(** What a successful review by the rider of a booking of [driver] needed
    and what row it stored. *)
Lemma createReview_post driver c w row :
  rider_reviews_driver (db w) driver c ->
  snd (createReview (rc_uuid c) (rc_booking c) (rc_rating c) (rc_comment c)
         (rc_context c) w) = Ok row ->
  admissible (db w) c /\
  reviews (db (fst (createReview (rc_uuid c) (rc_booking c) (rc_rating c) (rc_comment c)
                      (rc_context c) w)))
    = (reviews (db w) ++ [row])%list /\
  r_id row = rc_uuid c /\
  r_booking_id row = rc_booking c /\
  r_reviewer_id row = caller_uid c.
Proof.
  intros (u & booking & Hu & _) Hok.
  apply createReview_success in Hok
    as (u' & booking' & rest & Hu' & Hr & _ & Ho & Hfresh & Hrow & _ & _ & Rv & _).
  rewrite Hu in Hu'. injection Hu' as <-.
  unfold admissible. rewrite (caller_uid_ok c u Hu).
  split; [split; [exact Hr|split; [exact Ho|exact Hfresh]]|].
  split; [exact Rv|]. rewrite Hrow. split_and!; reflexivity.
Qed.

Lemma run_reviews_cons c cs w :
  run_reviews (c :: cs) w =
    (fst (run_reviews cs
            (fst (createReview (rc_uuid c) (rc_booking c) (rc_rating c) (rc_comment c)
                    (rc_context c) w))),
     snd (createReview (rc_uuid c) (rc_booking c) (rc_rating c) (rc_comment c)
            (rc_context c) w)
     :: snd (run_reviews cs
               (fst (createReview (rc_uuid c) (rc_booking c) (rc_rating c) (rc_comment c)
                       (rc_context c) w)))).
Proof.
  simpl. destruct (createReview _ _ _ _ _ w) as [w1 r]. simpl.
  destruct (run_reviews cs w1) as [w2 rs]. reflexivity.
Qed.

(** Calls that are admissible in the initial store and pairwise distinct
    in id and in (booking, reviewer) all go through, whatever their
    order. *)
Lemma run_reviews_go_through driver cs : forall w,
  Forall (rider_reviews_driver (db w) driver) cs ->
  ratings_in_range (db w) driver ->
  Forall (admissible (db w)) cs ->
  NoDup (rc_uuid <$> cs) ->
  NoDup (review_key <$> cs) ->
  Forall succeeded (snd (run_reviews cs w)).
Proof.
  induction cs as [|c cs IH]; intros w Hrd Hrng Hadm Hid Hkey.
  - simpl. apply Forall_nil_2.
  - rewrite run_reviews_cons. simpl snd.
    apply Forall_cons in Hrd as [Hc Hrd]. apply Forall_cons in Hadm as [Ha Hadm].
    rewrite fmap_cons in Hid. rewrite fmap_cons in Hkey.
    apply NoDup_cons in Hid as [Hid1 Hid]. apply NoDup_cons in Hkey as [Hkey1 Hkey].
    pose proof (createReview_goes_through driver c w Hc Ha Hrng) as [row Hrow].
    apply Forall_cons_2; [exists row; exact Hrow|].
    destruct (createReview_by_rider driver c w row Hc Hrow) as (T & B & _ & R & _).
    destruct (createReview_post driver c w row Hc Hrow) as (_ & Rv & I1 & I2 & I3).
    apply IH.
    + eapply Forall_impl; [exact Hrd|]. intros c' Hc'.
      eapply rider_reviews_driver_same_tables; [| |exact Hc']; assumption.
    + unfold ratings_in_range. rewrite R. apply Forall_app. split; [exact Hrng|].
      apply Forall_singleton. apply Ha.
    + apply Forall_forall. intros c' Hin.
      destruct (proj1 (Forall_forall _ _) Hadm c' Hin) as (A1 & A2 & A3).
      split; [|split].
      * exact A1.
      * rewrite (own_review_ids_snoc (db w) _ row _ _ Rv), A2.
        rewrite decide_False; [reflexivity|].
        intros [E1 E2]. apply Hkey1. apply list_elem_of_fmap. exists c'.
        split; [|exact Hin]. unfold review_key. rewrite <- I2, <- I3, E1, E2. reflexivity.
      * rewrite Rv, fmap_app. intros Hmem. apply elem_of_app in Hmem as [Hmem|Hmem].
        -- exact (A3 Hmem).
        -- apply list_elem_of_singleton in Hmem. apply Hid1.
           apply list_elem_of_fmap. exists c'. split; [|exact Hin]. congruence.
    + exact Hid.
    + exact Hkey.
Qed.

(** Conversely, calls that all went through were admissible in the
    initial store and pairwise distinct. *)
Lemma run_reviews_went_through driver cs : forall w,
  Forall (rider_reviews_driver (db w) driver) cs ->
  Forall succeeded (snd (run_reviews cs w)) ->
  Forall (admissible (db w)) cs /\
  NoDup (rc_uuid <$> cs) /\
  NoDup (review_key <$> cs).
Proof.
  induction cs as [|c cs IH]; intros w Hrd Hok.
  - split_and!; constructor.
  - rewrite run_reviews_cons in Hok. simpl snd in Hok.
    apply Forall_cons in Hrd as [Hc Hrd]. apply Forall_cons in Hok as [[row Hrow] Hok].
    destruct (createReview_by_rider driver c w row Hc Hrow) as (T & B & _ & _ & _).
    destruct (createReview_post driver c w row Hc Hrow) as (Ha & Rv & I1 & I2 & I3).
    assert (Hrd1 : Forall (rider_reviews_driver
                     (db (fst (createReview (rc_uuid c) (rc_booking c) (rc_rating c)
                                 (rc_comment c) (rc_context c) w))) driver) cs).
    { eapply Forall_impl; [exact Hrd|]. intros c' Hc'.
      eapply rider_reviews_driver_same_tables; [| |exact Hc']; assumption. }
    destruct (IH _ Hrd1 Hok) as (Hadm & Hid & Hkey).
    assert (Hstep : forall c', c' ∈ cs ->
              admissible (db w) c' /\ rc_uuid c' <> rc_uuid c /\ review_key c' <> review_key c).
    { intros c' Hin.
      destruct (proj1 (Forall_forall _ _) Hadm c' Hin) as (A1 & A2 & A3).
      rewrite (own_review_ids_snoc (db w) _ row _ _ Rv) in A2.
      apply app_eq_nil in A2 as [A2 A2'].
      rewrite Rv, fmap_app in A3.
      split; [|split].
      - split; [exact A1|split; [exact A2|]].
        intros Hmem. apply A3. apply elem_of_app. left. exact Hmem.
      - intros E. apply A3. apply elem_of_app. right.
        apply list_elem_of_singleton. congruence.
      - intros E. unfold review_key in E. injection E as E1 E2.
        rewrite decide_True in A2' by (rewrite I2, I3; split; congruence).
        discriminate A2'. }
    split_and!.
    + apply Forall_cons_2; [exact Ha|]. apply Forall_forall. intros c' Hin.
      apply (Hstep c' Hin).
    + rewrite fmap_cons. apply NoDup_cons. split; [|exact Hid].
      intros Hmem. apply list_elem_of_fmap in Hmem as (c' & E & Hin).
      destruct (Hstep c' Hin) as (_ & Hne & _). congruence.
    + rewrite fmap_cons. apply NoDup_cons. split; [|exact Hkey].
      intros Hmem. apply list_elem_of_fmap in Hmem as (c' & E & Hin).
      destruct (Hstep c' Hin) as (_ & _ & Hne). congruence.
Qed.

(** Success does not depend on the order of the calls. *)
Lemma run_reviews_succeed_in_any_order driver cs cs' w :
  cs ≡ₚ cs' ->
  Forall (rider_reviews_driver (db w) driver) cs ->
  ratings_in_range (db w) driver ->
  Forall succeeded (snd (run_reviews cs w)) ->
  Forall succeeded (snd (run_reviews cs' w)).
Proof.
  intros Hperm Hrd Hrng Hok.
  destruct (run_reviews_went_through driver cs w Hrd Hok) as (Hadm & Hid & Hkey).
  apply (run_reviews_go_through driver).
  - rewrite <- Hperm. exact Hrd.
  - exact Hrng.
  - rewrite <- Hperm. exact Hadm.
  - rewrite <- Hperm. exact Hid.
  - rewrite <- Hperm. exact Hkey.
Qed.

End ReviewOrder.

Section AverageRatingTheorem.
Import Store Database Auth ErrorHandler Resolvers.

(** C7 (as amended). After a non-empty sequence of successful
    [createReview] calls, each made by the rider of a booking whose trip
    is driven by [driver], the reviews stored for that reviewee are the
    earlier ones followed by the new ratings, and every profile of the
    driver holds their arithmetic mean rounded to two decimals (ties away
    from zero): it lies within half a hundredth of the mean and is the
    mean itself whenever the mean has at most two decimals. When the
    reviews already stored for the driver satisfy the rating check of the
    schema, the calls also succeed in every other order and leave the
    same value. *)
Theorem average_rating_is_rounded_mean
    (w : World) (driver : string) (cs : list review_call) :
  cs <> [] ->
  Forall (rider_reviews_driver (db w) driver) cs ->
  Forall succeeded (snd (run_reviews cs w)) ->
  ratings_for driver (reviews (db (fst (run_reviews cs w))))
    = (ratings_for driver (reviews (db w)) ++ (rc_rating <$> cs))%list /\
  (forall p, p ∈ driver_profiles (db (fst (run_reviews cs w))) -> dp_user_id p = driver ->
     exists h,
       dp_average_rating p = Some h /\
       h = stored_mean (ratings_for driver (reviews (db w)) ++ (rc_rating <$> cs))%list /\
       Z.abs (200 * sum_Z (ratings_for driver (reviews (db w)) ++ (rc_rating <$> cs))%list
              - 2 * Z.of_nat (length (ratings_for driver (reviews (db w))
                                        ++ (rc_rating <$> cs))%list) * h)
         <= Z.of_nat (length (ratings_for driver (reviews (db w))
                                ++ (rc_rating <$> cs))%list) /\
       (forall q, is_mean_of q (ratings_for driver (reviews (db w))
                                  ++ (rc_rating <$> cs))%list -> h = q)) /\
  (dp_user_id <$> driver_profiles (db (fst (run_reviews cs w))))
    = (dp_user_id <$> driver_profiles (db w)) /\
  (ratings_in_range (db w) driver ->
   forall cs',
     cs ≡ₚ cs' ->
     Forall succeeded (snd (run_reviews cs' w)) /\
     forall p p',
       p ∈ driver_profiles (db (fst (run_reviews cs w))) -> dp_user_id p = driver ->
       p' ∈ driver_profiles (db (fst (run_reviews cs' w))) -> dp_user_id p' = driver ->
       dp_average_rating p' = dp_average_rating p).
Proof.
  intros Hne Hcs Hok.
  destruct (run_reviews_by_riders driver cs w Hcs Hok) as (_ & _ & DP & R & A).
  assert (Hlen : 0 < Z.of_nat (length (ratings_for driver (reviews (db w))
                                         ++ (rc_rating <$> cs))%list)).
  { rewrite length_app, length_fmap. destruct cs; [contradiction|]. simpl. lia. }
  split_and!.
  - exact R.
  - intros p Hp Hu. eexists. split; [apply (A Hne p Hp Hu)|]. rewrite R.
    split_and!.
    + reflexivity.
    + apply round_hundredths_nearest. exact Hlen.
    + intros q Hq. unfold stored_mean. apply round_hundredths_exact; [exact Hlen|].
      unfold is_mean_of in Hq. lia.
  - exact DP.
  - intros Hrng cs' Hperm.
    pose proof (run_reviews_succeed_in_any_order driver cs cs' w Hperm Hcs Hrng Hok) as Hok'.
    split; [exact Hok'|].
    intros p p' Hp Hu Hp' Hu'.
    assert (Hcs' : Forall (rider_reviews_driver (db w) driver) cs').
    { rewrite <- Hperm. exact Hcs. }
    assert (Hne' : cs' <> []).
    { intros ->. apply Permutation_nil_r in Hperm. contradiction. }
    destruct (run_reviews_by_riders driver cs' w Hcs' Hok') as (_ & _ & _ & R' & A').
    rewrite (A Hne p Hp Hu), (A' Hne' p' Hp' Hu'), R, R'. f_equal.
    apply stored_mean_permutation. apply Permutation_app_head.
    apply fmap_Permutation. symmetry. exact Hperm.
Qed.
○ ○ ○ ○
Task directions:
Scan the records above for the string "their", and copy every line where it turns up.

Answer to the exercise:
    in id and in (booking, reviewer) all go through, whatever their
    driver holds their arithmetic mean rounded to two decimals (ties away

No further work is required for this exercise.